(** The results of all shards, request by request. *)
Lemma append_all_ok n (alls : list (list (list Scored))) merged :
  length merged = n → Forall (λ shard, length shard = n) alls →
  ∃ m, res_fold (λ shard merged, append_results merged shard) alls merged = Ok m ∧ length m = n ∧
    ∀ i, i < n → m !! i = Some (default [] (merged !! i) ++ concat ((λ shard, default [] (shard !! i)) <$> alls)).
Proof using.
  revert merged. induction alls as [|shard alls IH]; intros merged Hm Hall.
  - exists merged. split_and!; [done|done|]. intros i Hi. rewrite app_nil_r. destruct (lookup_lt_is_Some_2 merged i) as [x ->]; [lia|done].
  - apply Forall_cons in Hall as [Hs Hall]. cbn [res_fold]. rewrite append_results_ok by lia. cbn [mbind result_bind].
    destruct (IH (zip_with (++) merged shard)) as (m & -> & Hlen & Hi); [rewrite length_zip_with; lia|done|].
    exists m. split_and!; [done|done|]. intros i Hlt. rewrite Hi by done. f_equal. rewrite lookup_zip_with.
    destruct (lookup_lt_is_Some_2 merged i) as [x ->]; [lia|]. destruct (lookup_lt_is_Some_2 shard i) as [y Hy]; [lia|].
    cbn. rewrite Hy. cbn. by rewrite (assoc_L (++)).
Qed.
End search.

(** What a collection relies on: a shard gives the best of its hits. *)
Class ShardSearchLaws (Num S : Type) `{!ShardOperation Num S} := {
  shard_hits : CollectionParams → S → SearchRequest → list (ScoredPoint Num);
  shard_search_ok : CollectionParams → S → list SearchRequest → Prop;
  search_spec cp (s : S) searches : shard_search_ok cp s searches →
    ∃ results, so_search s searches = Ok results ∧
      Forall2 (λ r res, selects (request_leb cp r) (sr_top r) (shard_hits cp s r) res) searches results;
}.

Section collection.
Context {Num R1 R2 S : Type} `{!ShardOperation Num S, !ShardSearchLaws Num S} `{!RingLib ShardId R1, !RingLib (ShardId * N) R2}.
Abbreviation Holder := (ShardHolder (HashRing R1 R2) S).
Implicit Types (self : Holder) (cp : CollectionParams) (searches : list SearchRequest).

(** All hits of a request. *)
Definition collection_hits cp (shards : list S) (r : SearchRequest) : list (ScoredPoint Num) := concat ((λ s, shard_hits cp s r) <$> shards).

Lemma search_all_shards cp searches (l : list S) :
  (∀ s, s ∈ l → shard_search_ok cp s searches) →
  ∃ alls, res_map (λ s, so_search s searches) l = Ok alls ∧ Forall (λ shard, length shard = length searches) alls ∧
    ∀ i r, searches !! i = Some r →
      Forall2 (selects (request_leb cp r) (sr_top r)) ((λ s, shard_hits cp s r) <$> l) ((λ shard, default [] (shard !! i)) <$> alls).
Proof using.
  intros Hok. destruct (res_map_Forall2 (λ s, so_search s searches) (λ s results,
    Forall2 (λ r res, selects (request_leb cp r) (sr_top r) (shard_hits cp s r) res) searches results) l) as (alls & Hr & Hall).
  { intros s Hs. by apply search_spec, Hok. }
  exists alls. split_and!; [done| |].
  - apply Forall_forall. intros shard [i Hi]%list_elem_of_lookup_1. destruct (Forall2_lookup_r _ _ _ _ _ Hall Hi) as (s & _ & H).
    by apply Forall2_length in H.
  - intros i r Hir. apply Forall2_fmap. eapply Forall2_impl; [exact Hall|]. cbn. intros s results H.
    destruct (Forall2_lookup_l _ _ _ _ _ H Hir) as (res & -> & Hres). done.
Qed.

Lemma search_shards_exact cp searches self :
  (∀ s, s ∈ all_shards self → shard_search_ok cp s searches) →
  (∀ r, r ∈ searches → ∃ params, get_vector_params cp (get_name (sr_vector r)) = Ok params) →
  ∃ results, search_shards cp searches None self = Ok results ∧
    Forall2 (λ r res, ∃ best, best_first (request_leb cp r) (sr_top r) (collection_hits cp (all_shards self) r) best ∧ res = drop (sr_offset r) best)
      searches results.
Proof using.
  intros Hok Hparams. unfold search_shards. cbn [target_shard].
  destruct (search_all_shards cp searches (all_shards self) Hok) as (alls & -> & Hlen & Hsel). cbn [mbind result_bind].
  destruct (append_all_ok (length searches) alls (replicate (length searches) [])) as (m & -> & Hm & Hmi); [apply length_replicate|done|].
  cbn [mbind result_bind].
  destruct (res_map_Forall2 (merge_request cp None) (λ p res, ∃ best, best_first (request_leb cp p.2) (sr_top p.2) p.1 best ∧ res = drop (sr_offset p.2) best)
    (zip m searches)) as (results & -> & Hall).
  { intros [res r] Hp. apply list_elem_of_lookup_1 in Hp as [i Hi]. apply lookup_zip_with_Some in Hi as (x & y & [= -> ->] & Hx & Hy).
    destruct (Hparams y) as [params Hp]; [by eapply list_elem_of_lookup_2|]. destruct (merge_request_ok cp y params x Hp) as (best & -> & Hb). eauto. }
  exists results. split; [done|]. apply Forall2_same_length_lookup. split.
  { apply Forall2_length in Hall. rewrite length_zip in Hall. lia. }
  intros i r res Hr Hres. destruct (Forall2_lookup_r _ _ _ _ _ Hall Hres) as ([x r'] & Hx & best & [Hs Hb] & ->). cbn in *.
  apply lookup_zip_with_Some in Hx as (x' & r'' & [= -> ->] & Hx & Hr'). rewrite Hr in Hr'. injection Hr' as <-.
  exists best. split; [|done]. split; [done|]. pose proof (lookup_lt_Some _ _ _ Hr) as Hlt. rewrite Hmi in Hx by done.
  rewrite lookup_replicate_2 in Hx by done. cbn in Hx. injection Hx as <-.
  eapply selects_concat; [apply request_leb_trans|by apply Hsel|done].
Qed.
End collection.
Lemma on_set_wp {A} id (m : sm (ReplicaSet L) CollectionError A) f c c0 v (P : A → ReplicaSet L → Prop) :
  is_Some (get_set id c) → shows c0 v c →
  (∀ r, get_set id c = Some r → sm_wp m (λ a r', this_peer_id (rs_state r') = this_peer_id (rs_state r) ∧
     peers (rs_state r') = f (peers (rs_state r)) ∧ P a r') (λ _ _, True) r) →
  sm_wp (on_set id m) (λ a c', shows c0 (alter f id v.1, v.2) c' ∧ ∃ r', get_set id c' = Some r' ∧ P a r') (λ _ _, True) c.
Proof using.
  intros [r Hr] (Hok & Hthis & Hv) Hm. unfold sm_wp, on_set. rewrite Hr. specialize (Hm r Hr). unfold sm_wp in Hm.
  destruct (m r) as [[a|e|] r']; [|done|done]. destruct Hm as (Ht & Hp & HP). split; [split_and!|].
  - intros id' r''. unfold get_set. cbn. rewrite lookup_insert_Some. intros [[<- <-]|[_ Hl]]; [rewrite Ht|]; by eapply Hok.
  - done.
  - subst v. unfold view. cbn. f_equal. rewrite fmap_insert, Hp. apply map_eq. intros id'.
    destruct (decide (id' = id)) as [->|Hne].
    + rewrite lookup_insert_eq, lookup_alter_eq, lookup_fmap. unfold get_set in Hr. by rewrite Hr.
    + by rewrite lookup_insert_ne, lookup_alter_ne by done.
  - exists r'. split; [|done]. unfold get_set. cbn. by rewrite lookup_insert_eq.
Qed.

Lemma sm_wp_bind_inv {S E A B} (m : sm S E A) (k : A → sm S E B) Q R (s : S) :
  sm_wp (m ≫= k) Q R s → sm_wp m (λ a s', sm_wp (k a) Q R s') R s.
Proof using. unfold sm_wp, mbind, sm_bind. by destruct (m s) as [[a|e|] s']. Qed.

(** *** What the operations of a replica set do to the states *)

Abbreviation changes r f P := (λ a r', this_peer_id (rs_state r') = this_peer_id (rs_state r) ∧ peers (rs_state r') = f (peers (rs_state r)) ∧ P a r').
(* ===== verification/Recovery.v ===== *)
(** * Updates and recovery of a local shard

    Models the update of a local shard ([shards/local_shard_operations.rs]), the
    worker that applies it and the recovery of failed operations
    ([update_handler.rs]), and the recovery of a shard from its log when it is
    loaded ([load_from_wal] of [shards/local_shard.rs]).

    The channels keep their order.  Whether the optimizers still listen is an
    argument; progress bars and messages of the log are left out. *)

From stdpp Require Import base gmap strings list.
From Stdlib Require Import ZArith Lia SpecFloat.
From S2P Require Import Prelude Types Rocks IdTracker NamedVectors VectorStorage Text Filters Spaces StructPayloadIndex Segment.
From S2P Require Import PayloadIndexLaws SegmentSpec SegmentEntry SegmentHolder Samples Operations SegmentsUpdater HolderSpec UpdaterSpec ShardLog ReplicaSet.

Section local_update.
Context {Num SP E : Type} `{!EqDecision Num} `{!SegmentEntry Num SP E}.
Context (display_id : PointIdType → string).
Context (try_lock : SegmentId → bool) (choose : list SegmentId → option SegmentId).
Abbreviation Holder := (SegmentHolder E).
Abbreviation Upd := (sm Holder CollectionError).
Abbreviation Operation := (CollectionUpdateOperations (Num:=Num)).
Abbreviation collection_update := (SegmentsUpdater.update (SP:=SP) display_id try_lock choose).

(** ** The update worker *)

(** A callback is known by its number. *)
Inductive UpdateSignal : Type :=
| SOperation (op_num : SeqNumberType) (operation : Operation) (sender : option nat)
| SStop
| SNop
| SPlunger (callback_sender : nat).

Inductive OptimizerSignal : Type :=
| OOperation (op_num : SeqNumberType)
| OStop
| ONop.

Record Worker := mkWorker {
  w_segments : Holder;
  w_optimizer : list OptimizerSignal; (* sent and not received *)
  w_feedback : list (nat * CollectionResult nat); (* what the callbacks were told *)
  w_running : bool;
}.

Definition send_optimizer (alive : bool) (signal : OptimizerSignal) (w : Worker) : Worker :=
  if alive then mkWorker (w_segments w) (w_optimizer w ++ [signal]) (w_feedback w) (w_running w) else w.

Definition stop_worker (w : Worker) : Worker := mkWorker (w_segments w) (w_optimizer w) (w_feedback w) false.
◇ ◇ ◇ ◇
TASK TO CARRY OUT:
Look above for the line with "i)) <$> alls))." and the line with "Class ShardSearchLaws (Num", and reproduce exactly those two lines plus every line between, nothing more.

ANSWER BELOW:
    ∀ i, i < n → m !! i = Some (default [] (merged !! i) ++ concat ((λ shard, default [] (shard !! i)) <$> alls)).
Proof using.
  revert merged. induction alls as [|shard alls IH]; intros merged Hm Hall.
  - exists merged. split_and!; [done|done|]. intros i Hi. rewrite app_nil_r. destruct (lookup_lt_is_Some_2 merged i) as [x ->]; [lia|done].
  - apply Forall_cons in Hall as [Hs Hall]. cbn [res_fold]. rewrite append_results_ok by lia. cbn [mbind result_bind].
    destruct (IH (zip_with (++) merged shard)) as (m & -> & Hlen & Hi); [rewrite length_zip_with; lia|done|].
    exists m. split_and!; [done|done|]. intros i Hlt. rewrite Hi by done. f_equal. rewrite lookup_zip_with.
    destruct (lookup_lt_is_Some_2 merged i) as [x ->]; [lia|]. destruct (lookup_lt_is_Some_2 shard i) as [y Hy]; [lia|].
    cbn. rewrite Hy. cbn. by rewrite (assoc_L (++)).
Qed.
End search.

(** What a collection relies on: a shard gives the best of its hits. *)
Class ShardSearchLaws (Num S : Type) `{!ShardOperation Num S} := {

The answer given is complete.